A FastAPI application that provides endpoints for searching skills using various AI models including OpenAI, Google Gemini, with vector search capabilities using Milvus/Zilliz.
- Multiple skill search endpoints using different AI models:
- Vector search using Milvus/Zilliz
- OpenAI model-based skill extraction
- Google Gemini AI-based skill extraction
- Response caching with GPTCache
- Docker and Docker Compose support for easy deployment
- Structured project layout following best practices
/your_project/
│
├── app/
│ ├── __init__.py
│ ├── main.py # FastAPI app startup
│ │
│ ├── api/
│ │ ├── __init__.py
│ │ ├── routes.py # API endpoints
│ │
│ ├── services/
│ │ ├── __init__.py
│ │ ├── gemini_service.py # Gemini AI service
│ │ ├── openai_service.py # OpenAI service
│ │ ├── milvus_service.py # Milvus/Zilliz service
│ │ ├── gpt_cache.py # GPTCache integration
│ │ ├── memory_manager.py # Zilliz Cloud management
│ │
│ ├── core/
│ │ ├── __init__.py
│ │ ├── config.py # Configuration loading
│ │ ├── logging.py # Logging configuration
│
├── .env # Environment variables
├── Dockerfile # Docker configuration
├── docker-compose.yml # Docker Compose configuration
├── README.md # Project documentation
├── requirements.txt # Python dependencies
- Python 3.11+
- Docker and Docker Compose (for containerized deployment)

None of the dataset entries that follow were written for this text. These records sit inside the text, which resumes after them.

(** ** Properties of the header encoding *)

Lemma metadataToHeaders_spec (m : RequestMetadata) :
  (∀ k, metadataToHeaders m !! (header_prefix +:+ k) = m !! k ≫= id) ∧
  (∀ h, is_Some (metadataToHeaders m !! h) → ∃ k, h = header_prefix +:+ k).
Proof.
  unfold metadataToHeaders.
  apply (map_fold_weak_ind
           (λ (r : Headers) (m : RequestMetadata),
              (∀ k, r !! (header_prefix +:+ k) = m !! k ≫= id) ∧
              (∀ h, is_Some (r !! h) → ∃ k, h = header_prefix +:+ k))).
  - split; [intros k; by rewrite !lookup_empty|].
    intros h [v Hv]. by rewrite lookup_empty in Hv.
  - intros i x m' r Hi [IH1 IH2]. split.
    + intros k. destruct (decide (i = k)) as [->|Hne].
      * rewrite lookup_insert_eq. destruct x as [v|]; cbn.
        -- by rewrite lookup_insert_eq.
        -- by rewrite IH1, Hi.
      * rewrite (lookup_insert_ne m') by done.
        destruct x as [v|]; cbn; [|done].
        rewrite lookup_insert_ne; [done|].
        intros Heq. by apply (inj (String.append header_prefix)) in Heq.
    + intros h Hh. destruct x as [v|]; cbn in Hh; [|by apply IH2].
      destruct (decide (header_prefix +:+ i = h)) as [<-|Hne]; [by exists i|].
      rewrite lookup_insert_ne in Hh by done. by apply IH2.
Qed.

Lemma metadataToHeaders_lookup (m : RequestMetadata) (k : string) :
  metadataToHeaders m !! (header_prefix +:+ k) = m !! k ≫= id.
Proof. apply metadataToHeaders_spec. Qed.

Lemma metadataToHeaders_dom (m : RequestMetadata) :
  dom (metadataToHeaders m)
  = set_map (String.append header_prefix) (dom (omap id m : gmap string string)).
Proof.
  apply set_eq. intros h. rewrite elem_of_dom, elem_of_map. split.
  - intros Hh. destruct (proj2 (metadataToHeaders_spec m) h Hh) as [k ->].
    exists k. split; [done|]. apply elem_of_dom.
    rewrite lookup_omap. by rewrite metadataToHeaders_lookup in Hh.
  - intros (k & -> & Hk). apply elem_of_dom in Hk.
    rewrite lookup_omap in Hk. by rewrite metadataToHeaders_lookup.
Qed.

Lemma metadataToHeaders_kmap (m : RequestMetadata) :
  metadataToHeaders m = kmap (String.append header_prefix) (omap id m).
Proof.
  apply map_eq. intros h. apply option_eq. intros v.
  rewrite lookup_kmap_Some by apply _. split.
  - intros Hv. destruct (proj2 (metadataToHeaders_spec m) h) as [k ->]; [by eexists|].
    exists k. split; [done|].
    rewrite lookup_omap. by rewrite metadataToHeaders_lookup in Hv.
  - intros (k & -> & Hk). rewrite lookup_omap in Hk.
    by rewrite metadataToHeaders_lookup.
Qed.
Lemma binade_bounds q :
  ¬ q == 0 → pow2 (binade q) <= Qabs q ∧ Qabs q < pow2 (binade q + 1).
Proof.
  intros Hq. unfold binade.
  assert (0 < Z.abs (Qnum q))%Z as Hn.
  { destruct (Z.eq_dec (Qnum q) 0) as [H0|H0]; [|lia].
    exfalso. apply Hq. unfold Qeq. rewrite H0. reflexivity. }
  set (n := Z.abs (Qnum q)) in *. set (d := Zpos (Qden q)).
  assert (0 < d)%Z as Hd by (unfold d; lia).
  destruct (Z.log2_spec n Hn) as [Hn1 Hn2]. destruct (Z.log2_spec d Hd) as [Hd1 Hd2].
  pose proof (Z.log2_nonneg n) as Hln. pose proof (Z.log2_nonneg d) as Hld.
  set (ln := Z.log2 n) in *. set (ld := Z.log2 d) in *.
  assert (Qabs q == inject_Z n / inject_Z d) as Habs by apply Qabs_num_den.
  assert (pow2 ln <= inject_Z n ∧ inject_Z n < 2 * pow2 ln) as [HN1 HN2].
  { rewrite (pow2_nonneg_Z ln) by done. split; [by rewrite <- Zle_Qle|].
    change 2 with (inject_Z 2). rewrite <- inject_Z_mult, <- Zlt_Qlt.
    replace (Z.succ ln) with (ln + 1)%Z in Hn2 by lia.
    rewrite Z.pow_add_r in Hn2 by lia. lia. }
  assert (pow2 ld <= inject_Z d ∧ inject_Z d < 2 * pow2 ld) as [HD1 HD2].
  { rewrite (pow2_nonneg_Z ld) by done. split; [by rewrite <- Zle_Qle|].
    change 2 with (inject_Z 2). rewrite <- inject_Z_mult, <- Zlt_Qlt.
    replace (Z.succ ld) with (ld + 1)%Z in Hd2 by lia.
    rewrite Z.pow_add_r in Hd2 by lia. lia. }
  assert (pow2 (ln - ld) == pow2 ln / pow2 ld) as Hk.
  { unfold pow2. apply Qpower_minus. discriminate. }
  pose proof (pow2_pos ln) as Pn. pose proof (pow2_pos ld) as Pd.
  assert (0 < inject_Z d) as HD0 by (apply (Qlt_le_trans _ (pow2 ld)); done).
  assert ((1 # 2) * pow2 (ln - ld) < Qabs q ∧ Qabs q < 2 * pow2 (ln - ld)) as [Hlo Hhi].
  { rewrite Habs, Hk. by apply ratio_bounds. }
  destruct (Qle_bool (pow2 (ln - ld)) (Qabs q)) eqn:Hle.
  - apply Qle_bool_iff in Hle. split; [done|]. by rewrite pow2_succ.
  - assert (Qabs q < pow2 (ln - ld)) as Hlt.
    { apply Qnot_le_lt. intros H. apply Qle_bool_iff in H. congruence. }
    split.
    + rewrite pow2_pred. by apply Qlt_le_weak.
    + by replace (ln - ld - 1 + 1)%Z with (ln - ld)%Z by lia.
Qed.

- API keys for OpenAI and Google Gemini
- Zilliz Cloud account (for vector database)
Copy the .env.example file to .env and fill in your API keys and configuration:
# API Server Configuration
API_HOST=0.0.0.0
API_PORT=8000
# Redis Configuration
REDIS_HOST=redis
REDIS_PORT=6379
REDIS_PASSWORD=
# API Keys
OPEN_API_KEY=
GEMINI_API_KEY=
# Caching Configuration
USE_GPTCACHE=true
# Zilliz/Milvus Configuration
ZILLIZ_URI=
ZILLIZ_TOKEN=
WIPE_MILVUS_ON_START=false
# Model Configuration
GEMINI_MODEL_NAME=
OPENAI_MODEL_NAME=
-
Build and start the containers:
docker-compose up -d -
Access the API at http://localhost:8000
-
Install dependencies:
pip install -r requirements.txt -
Run the application:
uvicorn app.main:app --reload
/search?query=...- Search skills using vector embeddings in Milvus/Zilliz/search_openai?query=...- Extract skills using OpenAI models/search_gemini?query=...- Extract skills using Google Gemini AI/api/health- Health check endpoint
To run the application in development mode:
uvicorn app.main:app --reload
This will automatically reload the application when changes are detected.